Reviewers in 2002 largely praised Sunshine, but some made a point of singling out its awful camera – and I’d like to think that Nintendo took that criticism on board, and learned from it, given the slickness of what followed in their 3D Mario series. Certainly, the late Satoru Iwata, the game’s executive producer, had speculated that its complicated controls would put people off; and producer Shigeru Miyamoto would comment after its release, "We should have designed the game differently, but we couldn’t."
Played today, with the benefit of having sat down with Galaxy and everything else, Sunshine persistently frustrates, and that becomes a real obstacle to enjoyment. Circling the main analogue stick to perform a spin jump gains Mario height but loses already hit-and-miss accuracy, and with the camera often exhibiting signs of having a madcap mind of its own, it’s too easy to end up right where you don’t want to be.
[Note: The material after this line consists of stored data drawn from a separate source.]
(** * Order Execution Engine: a shallow embedding of the order pipeline

    The development follows the TypeScript sources of the engine:
    - [dex-router.ts]  the two mocked quote providers and the hash generator;
    - [worker.ts]      the queue worker, in its two revisions
                       ([orderWorker] with the inline handler, and
                       [processOrder]);
    - [database.ts]    the order store ([db.orders.create], [db.orders.update]);
    - [websocket.ts]   the status broadcast hub ([activeConnections],
                       [broadcastUpdate]);
    - [routes.ts]      the submission endpoint and its validation.

    JavaScript numbers are IEEE 754 binary64 values; they are modelled by the
    standard library's [spec_float] at precision 53 and exponent bound 1024.
    Promises are awaited one after the other, so asynchronous code becomes a
    state-and-exception monad over an explicit world. *)

From Stdlib Require Import ZArith NArith Ascii Bool Lia.
From Stdlib Require Import Floats.SpecFloat.
From Stdlib Require Import DecimalString.
From stdpp Require Import base option gmap strings list fin_maps sorting.

Local Open Scope Z_scope.

(* ===================================================================== *)
(** ** JavaScript numbers                                                  *)
(* ===================================================================== *)

Module JsNumber.

Definition prec : Z := 53.
Definition emax : Z := 1024.

(** A JavaScript [number]. *)
Definition number : Type := spec_float.


(** The number nearest to an integer (exact below 2^53). *)
Definition of_Z (z : Z) : number := binary_normalize prec emax z 0 false.

Definition add : number -> number -> number := SFadd prec emax.
Definition mul : number -> number -> number := SFmul prec emax.
Definition div : number -> number -> number := SFdiv prec emax.

(** The decimal literal [m / 10^k], e.g. [204.10] is [decimal 20410 2].
    Both operands are exact, so the correctly rounded quotient is the
    number the literal denotes. *)
Definition decimal (m : Z) (k : nat) : number :=
  div (of_Z m) (of_Z (10 ^ Z.of_nat k)).

(** [x < y], [x > y], [x <= y] and [x === y] on numbers: every comparison
    with NaN is false. *)
Definition lt (x y : number) : bool := SFltb x y.
Definition gt (x y : number) : bool := SFltb y x.
Definition le (x y : number) : bool := SFleb x y.
Definition eq (x y : number) : bool := SFeqb x y.

Definition isNaN (x : number) : bool :=
  match x with S754_nan => true | _ => false end.


(** [Math.pow(2, k)] for an integer [k]: the power of two when it is
    representable, [Infinity] above the range and zero below. *)
Definition pow2 (k : Z) : number := SFldexp prec emax (of_Z 1) k.

(** [Math.floor] on a finite number, as an integer. *)
Definition floor (x : number) : option Z :=
  match x with
  | S754_zero _ => Some 0
  | S754_finite s m e =>
      let v := if s then Zneg m else Zpos m in
      Some (if 0 <=? e then v * 2 ^ e else v / 2 ^ (- e))
  | _ => None
  end.

(** Decimal digits of a natural number. *)
Definition digits (n : Z) : string :=
  NilZero.string_of_uint (N.to_uint (Z.to_N n)).

(** *** [Number::toString] for finite numbers of magnitude at least 10^21

    Such a number is an integer [X = m * 2^e].  The result uses the
    shortest digit string [s] of [k] digits with [s * 10^(n-k)] rounding
    back to the number, in exponential notation. *)

(** The open interval of reals that round to the number (closed at both
    ends when the mantissa is even), for [e >= 2]. *)
Definition round_interval (m : positive) (e : Z) : Z * Z * bool :=
  let X := Zpos m * 2 ^ e in
  let below := if (Zpos m =? 2 ^ (prec - 1)) then 2 ^ (e - 2) else 2 ^ (e - 1) in
  (X - below, X + 2 ^ (e - 1), Z.even (Zpos m)).

Definition rounds_back (iv : Z * Z * bool) (v : Z) : bool :=
  let '(lo, hi, closed) := iv in
  if closed then (lo <=? v) && (v <=? hi) else (lo <? v) && (v <? hi).

(** Candidates [(s, n)] with exactly [k] digits. *)
Definition candidates (X : Z) (D k : Z) : list (Z * Z) :=
  flat_map (fun n =>
    let scale := 10 ^ (n - k) in
    let s := X / scale in
    filter (fun c => (10 ^ (k - 1) <=? fst c) && (fst c <? 10 ^ k))
           [(s, n); (s + 1, n)])
    [D; D + 1].

Definition closest (X : Z) (k : Z) (cs : list (Z * Z)) : option (Z * Z) :=
  fold_left (fun best c =>
    let dist := fun c : Z * Z => Z.abs (fst c * 10 ^ (snd c - k) - X) in
    match best with
    | None => Some c
    | Some b => if dist c <? dist b then Some c else Some b
    end) cs None.

Fixpoint shortest (iv : Z * Z * bool) (X D : Z) (k : Z) (fuel : nat)
  : option (Z * Z * Z) :=
  match fuel with
  | O => None
  | S fuel' =>
      let ok := filter (fun c => rounds_back iv (fst c * 10 ^ (snd c - k)))
                       (candidates X D k) in
      match closest X k ok with
      | Some (s, n) => Some (s, n, k)
      | None => shortest iv X D (k + 1) fuel'
      end
  end.

Definition exponential (s n k : Z) : string :=
  let ds := digits s in
  let e := "e+" +:+ digits (n - 1) in
  match ds with
  | String d rest => if k =? 1 then ds +:+ e else String d ("." +:+ rest) +:+ e
  | EmptyString => e
  end.

Definition toString_large (m : positive) (e : Z) : string :=
  let X := Zpos m * 2 ^ e in
  let D := Z.of_nat (String.length (digits X)) in
  match shortest (round_interval m e) X D 1 17 with
  | Some (s, n, k) => exponential s n k
  | None => digits X
  end.

(** *** [Number.prototype.toFixed(1)]

    NaN and the infinities print by name; a magnitude of 10^21 or more
    falls back to [Number::toString]; otherwise the number is rounded
    (half up) to an integer count [n] of tenths that is printed with a
    point before its last digit. *)
Definition toFixed1 (x : number) : string :=
  match x with
  | S754_nan => "NaN"
  | S754_infinity false => "Infinity"
  | S754_infinity true => "-Infinity"
  | S754_zero _ => "0.0"
  | S754_finite s m e =>
      let sign := if s then "-" else "" in
      let big :=
        if 0 <=? e then 10 ^ 21 <=? Zpos m * 2 ^ e
        else 10 ^ 21 * 2 ^ (- e) <=? Zpos m in
      if big then sign +:+ toString_large m e
      else
        let n :=
          if 0 <=? e then 10 * Zpos m * 2 ^ e
          else (20 * Zpos m + 2 ^ (- e)) / 2 ^ (- e + 1) in
        sign +:+ digits (n / 10) +:+ "." +:+ digits (n mod 10)
  end.

End JsNumber.

Import JsNumber.

(** Text helpers of the JavaScript string API used by the sources. *)

(** [s.substring(n)]. *)
Fixpoint substring_from (n : nat) (s : string) : string :=
  match n, s with
  | O, _ => s
  | S n', String _ rest => substring_from n' rest
  | S _, EmptyString => EmptyString
  end.

(** [s.charAt(i)]: the empty string outside the range. *)
Definition charAt (s : string) (i : Z) : string :=
  if i <? 0 then ""
  else match String.get (Z.to_nat i) s with
       | Some c => String c EmptyString
       | None => ""
       end.

(** [`${n}`] for a non-negative integer below 10^21. *)
Definition show_nat (n : nat) : string := digits (Z.of_nat n).

(** [s.trim() === ''] on a string held as its UTF-8 bytes: every code point
    of [s] is a WhiteSpace or a LineTerminator of ECMAScript, that is TAB,
    LF, VT, FF, CR, SP, U+00A0 (C2 A0), U+1680 (E1 9A 80), U+2000..U+200A
    (E2 80 80..8A), U+2028, U+2029 (E2 80 A8, A9), U+202F (E2 80 AF),
    U+205F (E2 81 9F), U+3000 (E3 80 80) or U+FEFF (EF BB BF). *)
Definition whiteSpace1 (b : nat) : bool :=
  ((9 <=? b) && (b <=? 13) || (b =? 32))%nat.

Definition whiteSpace3 (b1 b2 b3 : nat) : bool :=
  ((b1 =? 225) && (b2 =? 154) && (b3 =? 128)
   || (b1 =? 226) && (b2 =? 128)
      && ((128 <=? b3) && (b3 <=? 138) || (b3 =? 168) || (b3 =? 169)
          || (b3 =? 175))
   || (b1 =? 226) && (b2 =? 129) && (b3 =? 159)
   || (b1 =? 227) && (b2 =? 128) && (b3 =? 128)
   || (b1 =? 239) && (b2 =? 187) && (b3 =? 191))%nat.

Fixpoint trimsToEmpty (s : string) : bool :=
  match s with
  | EmptyString => true
  | String c1 rest1 =>
      if whiteSpace1 (nat_of_ascii c1) then trimsToEmpty rest1
      else
        match rest1 with
        | EmptyString => false
        | String c2 rest2 =>
            if ((nat_of_ascii c1 =? 194) && (nat_of_ascii c2 =? 160))%nat
            then trimsToEmpty rest2
            else
              match rest2 with
              | EmptyString => false
              | String c3 rest3 =>
                  if whiteSpace3 (nat_of_ascii c1) (nat_of_ascii c2)
                                 (nat_of_ascii c3)
                  then trimsToEmpty rest3
                  else false
              end
        end
  end.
Certain sections where the camera is fixed don’t suffer so badly – Blooper surfing, for example. But honestly, if Sunshine was a modern release, and it was this annoying to get through due to its perplexing perspectives, it’d surely be panned.
Evidently, 2002’s critics were more patient, or preferred to sing the praises of the game’s aforementioned positives, extending as they do to some wonderful stage design and variety. And when the game is flowing smoothly, it’s absolutely worthy of its Nintendo Seal of Quality. But then, too often: a bump, a slump, a life lost, all because of what we’re seeing. Or, more pertinently, what we’re not.
And if you, too, haven’t really seen Super Mario Sunshine before now, but are tempted to turn back time ahead of its hero’s next adventure, I personally recommend you leave it. Life’s too short for bad games; Sunshine may not be all bad, but in those moments where it’s really doing a number on you, trading clarity for chance – one word: pachinko – Mario's sole GameCube outing is, as much it pains me to say it, a very bad game.